Gibeon was not Israel. In fact, the Gibeonites had fooled Israel in the days of Joshua. But Joshua made a covenant to live peacefully with the Gibeonites. Saul broke that treaty by attempting a genocidal cleansing. This angered God, even many years later after Saul was dead.
Saul’s reign was a different time; a different era. Why should David have to worry about something that happened so long ago? Why did God want David to dig up painful memories of the past and root around in the darkest corners of Israel’s history? Why all the fuss?
Because God is a God who hates injustice. Justice had not been reckoned, and it was up to David to seek it out. So David did what every lover of God should do in the face of injustice. He went to the injured party and asked, “What shall I do for you… how shall I make atonement?” (2 Samuel 21:3). And then he listened.
He listened to their grievances.
He listened to their pain.
He listened to their anger.
In all his listening David never argued, contradicted, or made excuses. He never said, “not my generation, not my problem.” He simply listened and acted. The price of atonement was to be the death of seven of Saul’s sons. It seems harsh to us today, but in an honor-based culture in the ancient near-east, this would have been considered normal and just. Only after the bodies were buried did God respond “to the plea for the land.”

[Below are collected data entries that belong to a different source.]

(* ===== verification/UsdtFactory.v ===== *)
(** * The account factory

    [modules/usdt/fedimint-usdt-server/src/factory_bytecode.rs] and [create_address] of
    [modules/usdt/fedimint-usdt-common/src/lib.rs]: the contract the guardians deploy
    once, and how every guardian predicts its address, and that of the account
    implementation it creates, from the entry point alone. *)

From S2P Require Import Prelude FedimintCore UsdtTypes UsdtEvm.
(* ===== verification/UsdtSigning.v ===== *)
(** * Signer selection and round chunking

    The pure parts of the signing protocol in
    [modules/usdt/fedimint-usdt-server/src/lib.rs]: the enumeration of threshold
    subsets, the deterministic choice of a session's signers, and the splitting
    of a round payload into consensus-item-sized chunks. *)

From S2P Require Import Prelude FedimintCore UsdtTypes.

(** ** Enumeration of the t-element subsets *)

(** The last position [i] with [idx[i] < i + n - t]. *)
Fixpoint advance_at (n t : nat) (idx : list nat) (i : nat) : option nat :=
  match i with
  | O => None
  | S i => if (idx !!! i <? i + n - t)%nat then Some i else advance_at n t idx i
  end.

(** [idx[i] += 1; for j in i+1..t { idx[j] = idx[j-1] + 1 }]. *)
Definition next_idx (n t : nat) (idx : list nat) : option (list nat) :=
  i ← advance_at n t idx t;
  Some (take i idx ++ seq (S (idx !!! i)) (t - i)).

Fixpoint combination_loop {A} `{Inhabited A} (fuel : nat) (items : list A) (t : nat)
    (idx : list nat) : list (list A) :=
  match fuel with
  | O => []
  | S fuel =>
      map (fun i => items !!! i) idx ::
      match next_idx (length items) t idx with
      | Some idx => combination_loop fuel items t idx
      | None => []
      end
  end.

Fixpoint binomial (n t : nat) : nat :=
  match n, t with
  | _, O => 1
  | O, S _ => 0
  | S n', S t' => binomial n' t' + binomial n' t
  end%nat.

(** The loop runs once per subset. *)
Definition t_combinations {A} `{Inhabited A} (items : list A) (t : nat) : list (list A) :=
  let n := length items in
  if (n <? t)%nat then []
  else if (t =? 0)%nat then [[]]
  else combination_loop (binomial n t) items t (seq 0 t).

(** *** Reference: the sublists of length [t], in lexicographic order *)

Fixpoint sublists_of {A} (l : list A) (t : nat) : list (list A) :=
  match l, t with
  | _, O => [[]]
  | [], S _ => []
  | x :: l', S t' => map (cons x) (sublists_of l' t') ++ sublists_of l' t
  end.

Lemma length_sublists_of {A} (l : list A) t : length (sublists_of l t) = binomial (length l) t.
Proof.
  revert t. induction l as [|x l IH]; intros [|t]; simpl; [done..|].
  by rewrite length_app, length_map, !IH.
Qed.

Lemma sublists_of_map {A B} (f : A -> B) l t :
  sublists_of (map f l) t = map (map f) (sublists_of l t).
Proof.
  revert t. induction l as [|x l IH]; intros [|t]; simpl; [done..|].
  rewrite !IH, map_app, !map_map. done.
Qed.

Lemma elem_of_sublists {A} (l s : list A) :
  s `sublist_of` l <-> s ∈ sublists_of l (length s).
Proof.
  revert s. induction l as [|x l IH]; intros s.
  - split; [intros ->%sublist_nil_r; simpl; set_solver|].
    destruct s; simpl; [done|set_solver].
  - destruct s as [|y s]; simpl; [split; [set_solver|intros; apply sublist_nil_l]|].
    rewrite elem_of_app, list_elem_of_fmap, <- (IH (y :: s)). split.
    + intros Hs. inversion Hs; subst; [left; exists s; split; [done|by apply IH]|by right].
    + intros [(s' & E & Hs)|Hs]; [|by constructor]. simplify_eq.
      apply sublist_skip, IH. exact Hs.
Qed.

Lemma sublists_of_length {A} (l s : list A) t : s ∈ sublists_of l t -> length s = t.
Proof.
  revert s t. induction l as [|x l IH]; intros s [|t]; simpl; [set_solver..|].
  rewrite elem_of_app, list_elem_of_fmap. intros [(s' & -> & Hs)|Hs]; simpl; eauto.
Qed.

(** *** The successor of an index vector *)

Lemma advance_at_cons n t a idx i :
  (t <= n)%nat ->
  advance_at n (S t) (a :: idx) (S i) =
    match advance_at n t idx i with
    | Some j => Some (S j)
    | None => if (a <? n - S t)%nat then Some O else None
    end.
Proof.
  intros Hn. induction i as [|i IH]; [done|].
  change (advance_at n (S t) (a :: idx) (S (S i))) with
    (if (idx !!! i <? S i + n - S t)%nat then Some (S i) else advance_at n (S t) (a :: idx) (S i)).
  rewrite IH. simpl.
  by destruct (idx !!! i <? i + n - t)%nat.
Qed.

Lemma next_idx_cons n t a idx :
  (t <= n)%nat ->
  next_idx n (S t) (a :: idx) =
    match next_idx n t idx with
    | Some idx' => Some (a :: idx')
    | None => if (a <? n - S t)%nat then Some (seq (S a) (S t)) else None
    end.
Proof.
  intros Hn. unfold next_idx. rewrite advance_at_cons by done.
  destruct (advance_at n t idx t) as [j|]; simpl; [done|]. by destruct (a <? n - S t)%nat.
Qed.

(** [l] lists a run of successors, ending where there is none. *)
Fixpoint run_of (next : list nat -> option (list nat)) (l : list (list nat)) : Prop :=
  match l with
  | [] => True
  | x :: l => next x = head l /\ run_of next l
  end.

Lemma run_of_cons n t a l l' :
  (t <= n)%nat ->
  run_of (next_idx n t) l -> run_of (next_idx n (S t)) l' -> l <> [] ->
  head l' = (if (a <? n - S t)%nat then Some (seq (S a) (S t)) else None) ->
  run_of (next_idx n (S t)) (map (cons a) l ++ l').
Proof.
  intros Hn Hl Hl' Hne Hh. induction l as [|x l IH]; [done|]. destruct Hl as [Hx Hl].
  simpl. rewrite next_idx_cons, Hx by done. destruct l as [|y l]; simpl; [by rewrite Hh|].
  split; [done|]. by apply IH.
Qed.

Lemma sublists_seq_head a k t :
  head (sublists_of (seq a k) t) = if (t <=? k)%nat then Some (seq a t) else None.
Proof.
  revert a t. induction k as [|k IH]; intros a [|t]; simpl; [done..|].
  specialize (IH (S a)) as IH'. destruct (sublists_of (seq (S a) k) t) as [|x l] eqn:E.
  - pose proof (IH' t) as H1. rewrite E in H1. simpl. rewrite IH'.
    destruct (t <=? k)%nat eqn:Et; simpl in H1; [done|].
    apply Nat.leb_gt in Et. by rewrite (proj2 (Nat.leb_gt _ _)) by lia.
  - pose proof (IH' t) as H1. rewrite E in H1. simpl in H1.
    destruct (t <=? k)%nat; simplify_eq/=. done.
Qed.

Lemma run_of_sublists n a k t :
  (a + k = n)%nat -> (t <= n)%nat -> run_of (next_idx n t) (sublists_of (seq a k) t).
Proof.
  revert a t. induction k as [|k IH]; intros a [|t] Hn Ht; simpl; [done..|].
  destruct (decide (t <= k)%nat) as [Htk|Htk].
  - apply run_of_cons; [lia|apply IH; lia|apply IH; lia| |].
    + intros E. pose proof (sublists_seq_head (S a) k t) as H. rewrite E in H.
      by rewrite (proj2 (Nat.leb_le _ _)) in H.
    + rewrite sublists_seq_head.
      destruct (S t <=? k)%nat eqn:E1, (a <? n - S t)%nat eqn:E2; try done;
        rewrite ?Nat.leb_le, ?Nat.leb_gt, ?Nat.ltb_lt, ?Nat.ltb_ge in *; lia.
  - assert (Hnil : forall u, (k < u)%nat -> sublists_of (seq (S a) k) u = []).
    { intros u Hu. pose proof (sublists_seq_head (S a) k u) as H.
      rewrite (proj2 (Nat.leb_gt _ _)) in H by lia.
      by destruct (sublists_of (seq (S a) k) u). }
    rewrite (Hnil t), (Hnil (S t)) by lia. done.
Qed.

Lemma combination_loop_run {A} `{Inhabited A} (items : list A) t l idx :
  run_of (next_idx (length items) t) (idx :: l) ->
  combination_loop (S (length l)) items t idx
    = map (map (fun i => items !!! i)) (idx :: l).
Proof.
  revert idx. induction l as [|y l IH]; intros idx [Hx Hl]; simpl in *; rewrite Hx; [done|].
  f_equal. by apply IH.
Qed.

Lemma map_lookup_seq {A} `{Inhabited A} (items : list A) :
  map (fun i => items !!! i) (seq 0 (length items)) = items.
Proof.
  apply list_eq. intros i. change (map ?f ?l) with (f <$> l). rewrite list_lookup_fmap.
  destruct (decide (i < length items)%nat) as [Hi|Hi].
  - rewrite lookup_seq_lt by done. simpl. by rewrite list_lookup_lookup_total_lt.
  - rewrite lookup_seq_ge by lia. simpl. by rewrite lookup_ge_None_2 by lia.
Qed.

(** The imperative enumeration is the recursive one. *)
Lemma t_combinations_sublists {A} `{Inhabited A} (items : list A) (t : nat) :
  t_combinations items t = sublists_of items t.
Proof.
  unfold t_combinations. pose proof (map_lookup_seq items) as Hmap.
  rewrite <- Hmap at 4. rewrite sublists_of_map.
  pose proof (sublists_seq_head 0 (length items) t) as Hh.
  destruct (length items <? t)%nat eqn:E; [apply Nat.ltb_lt in E|apply Nat.ltb_ge in E].
  { rewrite (proj2 (Nat.leb_gt _ _)) in Hh by done.
    by destruct (sublists_of (seq 0 (length items)) t). }
  destruct t as [|t]; [by destruct (seq 0 _)|]. simpl Nat.eqb; cbv iota.
  rewrite (proj2 (Nat.leb_le _ _)) in Hh by done.
  pose proof (run_of_sublists (length items) 0 (length items) (S t) ltac:(done) E) as Hrun.
  pose proof (length_sublists_of (seq 0 (length items)) (S t)) as Hlen. rewrite length_seq in Hlen.
  destruct (sublists_of (seq 0 (length items)) (S t)) as [|x l]; [done|].
  simpl in Hh. injection Hh as ->. rewrite <- Hlen. by apply combination_loop_run.
Qed.

(** The imperative subset enumeration terminates within one iteration per subset
    and yields exactly the sublists of the requested length, each of them once
    for every way to choose it, in lexicographic order. *)
Theorem t_combinations_correct {A} `{Inhabited A} (items : list A) (t : nat) :
  t_combinations items t = sublists_of items t /\
  length (t_combinations items t) = binomial (length items) t /\
  (forall s, s ∈ t_combinations items t <-> s `sublist_of` items /\ length s = t).
Proof.
  rewrite t_combinations_sublists. split; [done|]. split; [apply length_sublists_of|].
  intros s. split.
  - intros Hs. pose proof (sublists_of_length _ _ _ Hs) as Hl. subst t.
    by split; [apply elem_of_sublists|].
  - intros [Hs <-]. by apply elem_of_sublists.
Qed.

(** ** A session's signers *)

(** What fedimint-core's [NumPeers] knows of the federation. *)
Record NumPeers := mkNumPeers { peer_ids : list PeerId; threshold : nat }.
Definition total (n : NumPeers) : nat := length (peer_ids n).

Fixpoint be_value (acc : Z) (bs : bytes) : Z :=
  match bs with [] => acc | b :: bs => be_value (acc * 256 + b) bs end.

Definition signer_subset (np : NumPeers) (digest : Hash) (attempt : Z) : list PeerId :=
  let combos := t_combinations (peer_ids np) (threshold np) in
  let period := length combos in
  let seed := be_value 0 (take 8 digest) in
  let idx := Z.to_nat ((seed + attempt) mod Z.of_nat period) in
  combos !!! idx.

Lemma binomial_pos n t : (t <= n)%nat -> (0 < binomial n t)%nat.
Proof.
  revert t. induction n as [|n IH]; intros [|t] Hle; simpl; [lia..|].
  specialize (IH t). lia.
Qed.

Definition rotation_period (np : NumPeers) : Z := Z.of_nat (binomial (total np) (threshold np)).

Lemma signer_subset_lookup np digest attempt :
  (threshold np <= total np)%nat ->
  sublists_of (peer_ids np) (threshold np)
    !! Z.to_nat ((be_value 0 (take 8 digest) + attempt) mod rotation_period np)
  = Some (signer_subset np digest attempt).
Proof.
  intros Ht. unfold signer_subset. rewrite t_combinations_sublists, length_sublists_of.
  fold (total np) (rotation_period np). apply list_lookup_lookup_total_lt.
  rewrite length_sublists_of. fold (total np).
  assert (0 < rotation_period np) by (pose proof (binomial_pos _ _ Ht); unfold rotation_period; lia).
  pose proof (Z.mod_pos_bound (be_value 0 (take 8 digest) + attempt) (rotation_period np)).
  unfold rotation_period in *. lia.
Qed.

(** C37: The chosen signers are always exactly a threshold of distinct guardians, and
    rotating the attempt number reaches every threshold subset within one period,
    whatever the digest and the attempt it starts from: a session whose signers
    stall is eventually given to any live quorum. *)
Theorem signer_rotation_fair np digest attempt quorum :
  NoDup (peer_ids np) -> (threshold np <= total np)%nat -> 0 <= attempt ->
  quorum `sublist_of` peer_ids np -> length quorum = threshold np ->
  (signer_subset np digest attempt `sublist_of` peer_ids np /\
   NoDup (signer_subset np digest attempt) /\
   length (signer_subset np digest attempt) = threshold np) /\
  exists k, 0 <= k < rotation_period np /\ signer_subset np digest (attempt + k) = quorum.
Proof.
  intros Hnd Ht Ha Hq Hlen. pose proof (signer_subset_lookup np digest attempt Ht) as Hs.
  apply list_elem_of_lookup_2 in Hs. pose proof (sublists_of_length _ _ _ Hs) as Hl.
  rewrite <- Hl in Hs. apply elem_of_sublists in Hs. split.
  { split; [done|]. split; [|done]. by eapply sublist_NoDup. }
  apply elem_of_sublists in Hq. rewrite Hlen in Hq. apply list_elem_of_lookup_1 in Hq as [i Hi].
  pose proof (lookup_lt_Some _ _ _ Hi) as Hb. rewrite length_sublists_of in Hb.
  fold (total np) in Hb. set (P := rotation_period np).
  assert (0 < P) by (unfold P, rotation_period; lia).
  set (seed := be_value 0 (take 8 digest)).
  exists ((Z.of_nat i - (seed + attempt)) mod P). split; [apply Z.mod_pos_bound; lia|].
  pose proof (signer_subset_lookup np digest
    (attempt + (Z.of_nat i - (seed + attempt)) mod P) Ht) as Hk.
  fold seed P in Hk. rewrite Z.add_assoc, Zplus_mod_idemp_r in Hk.
  replace (seed + attempt + (Z.of_nat i - (seed + attempt))) with (Z.of_nat i) in Hk by lia.
  rewrite Z.mod_small, Nat2Z.id in Hk by (unfold P, rotation_period; lia). congruence.
Qed.

Lemma signer_rotation_fair_witness :
  let np := mkNumPeers [0; 1; 2; 3] 3 in
  ((signer_subset np [255; 7] 4 `sublist_of` [0; 1; 2; 3] /\
    NoDup (signer_subset np [255; 7] 4) /\ length (signer_subset np [255; 7] 4) = 3%nat) /\
   exists k, 0 <= k < rotation_period np /\ signer_subset np [255; 7] (4 + k) = [0; 2; 3]).
Proof.
  intros np. apply (signer_rotation_fair np [255; 7] 4 [0; 2; 3]).
  - apply (bool_decide_unpack _). vm_compute. exact I.
  - unfold total, np. simpl. lia.
  - lia.
  - simpl. repeat constructor.
  - reflexivity.
Defined.

(** ** Round payloads *)

(** [slice::chunks]; one step per chunk, so the length is enough fuel. *)
Fixpoint chunks_of (fuel k : nat) (l : bytes) : list bytes :=
  match fuel with
  | O => []
  | S fuel => match l with [] => [] | _ => take k l :: chunks_of fuel k (drop k l) end
  end.

Definition chunk_payload (payload : bytes) : list bytes :=
  match payload with
  | [] => [[]]
  | _ => chunks_of (length payload) (Z.to_nat MPC_ROUND_CHUNK_SIZE) payload
  end.

Lemma concat_chunks_of fuel k l :
  (0 < k)%nat -> (length l <= fuel)%nat -> concat (chunks_of fuel k l) = l.
Proof.
  revert l. induction fuel as [|fuel IH]; intros l Hk Hl; simpl.
  { destruct l; simpl in *; [done|lia]. }
  destruct l as [|x l]; [done|]. cbn [concat]. rewrite IH; [apply take_drop|done|].
  rewrite length_drop. simpl in *. lia.
Qed.

Lemma chunks_of_sizes fuel k l :
  Forall (fun c => (length c <= k)%nat) (chunks_of fuel k l).
Proof.
  revert l. induction fuel as [|fuel IH]; intros l; simpl; [constructor|].
  destruct l; constructor; [rewrite length_take; lia|apply IH].
Qed.

Lemma length_chunks_of fuel k l :
  (0 < k)%nat -> Z.of_nat (length (chunks_of fuel k l)) * Z.of_nat k
    < Z.of_nat (length l) + Z.of_nat k.
Proof.
  intros Hk. revert l. induction fuel as [|fuel IH]; intros l; simpl; [lia|].
  destruct l as [|x l]; [simpl; lia|]. cbn [length].
  specialize (IH (drop k (x :: l))). rewrite length_drop in IH. simpl length in *.
  destruct (decide (k <= S (length l))%nat); [lia|].
  replace (S (length l) - k)%nat with 0%nat in IH by lia.
  destruct (chunks_of fuel k (drop k (x :: l))); simpl in *; lia.
Qed.

(** Splitting a round payload loses nothing, yields at least one chunk and only
    chunks the ordering guard accepts, and a payload within the round cap never
    needs more chunks than the guard allows. *)
Theorem chunking_round_trip payload :
  concat (chunk_payload payload) = payload /\
  (1 <= length (chunk_payload payload))%nat /\
  Forall (fun c => Z.of_nat (length c) <= MPC_ROUND_CHUNK_SIZE) (chunk_payload payload) /\
  (Z.of_nat (length payload) <= MAX_MPC_ROUND_BYTES ->
   Z.of_nat (length (chunk_payload payload)) <= MAX_MPC_CHUNKS).
Proof.
  set (k := Z.to_nat MPC_ROUND_CHUNK_SIZE).
  assert (Hk : Z.of_nat k = 30000) by (unfold k, MPC_ROUND_CHUNK_SIZE; lia).
  unfold chunk_payload. fold k. destruct payload as [|x l].
  { simpl. split; [done|]. split; [lia|]. split; [by repeat constructor|done]. }
  generalize k Hk. clear k Hk. intros k Hk. set (p := x :: l).
  pose proof (length_chunks_of (length p) k p ltac:(lia)) as Hlen.
  split; [apply concat_chunks_of; lia|]. split.
  { unfold p. simpl. lia. }
  split; [|intros Hb; unfold MAX_MPC_ROUND_BYTES, MAX_MPC_CHUNKS in *; lia].
  eapply Forall_impl; [apply chunks_of_sizes|]. intros c Hc. simpl in Hc.
  unfold MPC_ROUND_CHUNK_SIZE. lia.
Qed.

Listening, then acting. That’s what we as a nation need to do. We don’t listen, except to make a rebuttal. We need to listen to understand. Hear the pain. Hear the injustices of the past 400+ years. Hear the cries of anguish over innocent men, women and children, used, abused, and killed for no reason other than the color of their skin. Hear the anger as four centuries of hatred fall on their back harder than any taskmaster’s whip. Hear the stories of violence, intimidation, separate-but-unequal, white-only water fountains, church bombings, and more. Hear and feel.

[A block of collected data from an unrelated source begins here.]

(** C8: Distributed key generation ends with a federation.  If CGGMP21's two protocols,
    run with every message handed over directly, complete with shares of one key, then
    the guardians' own programs, which exchange keys, agree on their positions and run
    both protocols over encrypted payloads on the config-generation channel, complete
    too, within one exchange more than the protocols need: every guardian holds its
    share, all write the same consensus configuration with the operator's parameters and
    the federation's threshold, every guardian's encryption key is in it, and every
    configuration passes the check its guardian runs on it. *)
Theorem dkg_makes_a_federation cores auxs shares group rk ra :
  validate_usdt_params unsafe_ack params = Ok tt ->
  (rk <= rounds)%nat -> (ra <= rounds)%nat ->
  mesh_run direct_wire rk fuel (imap keygen_machine ids) = Some ((fun c => Some (Ok (Ok c))) <$> cores) ->
  mesh_run direct_wire ra fuel (imap aux_machine ids) = Some ((fun a => Some (Ok (Ok a))) <$> auxs) ->
  zip_with from_parts cores auxs = Some <$> shares ->
  Forall (fun s => share_group_key s = Ok group) shares ->
  exists k cfgs c, (k <= 1 + rk + ra)%nat /\
    ceremony k ids (guardian <$> ids) = (fun cfg => Ret (Ok cfg)) <$> cfgs /\
    (fun cfg => key_share (private cfg)) <$> cfgs = shares /\
    length cfgs = length ids /\ federation_config unsafe_ack np params (zip ids cfgs) c.
Proof.
  intros Hv Hrk Hra Hk Ha Hshares Hgroup.
  destruct (protocol_completes eid_keygen (fun p => draw_keygen_coins (draws p)) keygen_machine after_keygen
    ltac:(apply sha256_size) keygen_messages_encode keygen_sends rk cores Hrk Hk) as (k1 & Hk1 & E1).
  destruct (protocol_completes eid_aux (fun p => draw_aux_coins (draws p)) aux_machine (after_aux cores)
    ltac:(apply sha256_size) aux_messages_encode aux_sends ra auxs Hra Ha) as (k2 & Hk2 & E2).
  assert (Hlc : length cores = length ids) by
    (apply (f_equal length) in E1; by rewrite length_ceremony, !length_imap in E1).
  assert (Hla : length auxs = length ids) by
    (apply (f_equal length) in E2; by rewrite length_ceremony, !length_imap in E2).
  assert (Hls : length shares = length ids) by
    (apply (f_equal length) in Hshares; rewrite length_zip_with, length_fmap in Hshares; lia).
  exists (1 + k1 + k2)%nat, (imap (config_at group) shares). eexists. split; [lia|]. split_and!.
  - rewrite ceremony_add. change (1 + k1)%nat with (S k1). cbn [ceremony].
    rewrite first_exchange, E1 by done.
    by rewrite second_protocol, E2, (all_finished group cores auxs shares) by done.
  - apply list_eq. intros i. rewrite list_lookup_fmap, list_lookup_imap. by destruct (shares !! i).
  - by rewrite length_imap.
  - by apply configs_agree.
Qed.
End ceremony.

This isn’t about white shame. This isn’t about political correctness. This isn’t about left or right. It is about justice. Our God is a God of justice, and as a Christian I should be concerned about justice too. I should be able to empathize with anyone who feels wronged. I should be able to do what David did: listen and act.
And that action may be costly. No, I’m not calling for executions, and neither is God. We live under a covenant of grace, and thus we are to extend grace. What does grace look like in this instance? Honestly, I’m not sure. It may look like empty pedestals where statues once stood. It may look like sitting down with someone as they list grievances that I am generations removed from committing. But grace is costly. As one who lives in the shadow of the cross, I know that grace costs.
It may cost me my heritage. But grace promises an inheritance.
It may cost me some friends. But grace promises a family.
It may cost me some status. But grace promises sonship.
It may cost me comfort. But grace promises rest.
It may cost me my reputation. But grace promises a future.
As wonderful as grace is, it would be the height of all sin to let something as simple as a statue stand between me and a potential brother in Christ. The thing we often miss about grace is that grace has to be given and received. If I give it freely, but there is something worldly, something temporary, that prevents another from receiving it, then I need to be willing to kill off that worldly, temporary thing. If I’m not, then that object has become more important than the command of God to me; it has become an idol, and idols must be toppled if I am to please Christ. Only once we remove our idols, in whatever form they take, can we bury the bodies of our past and move forward.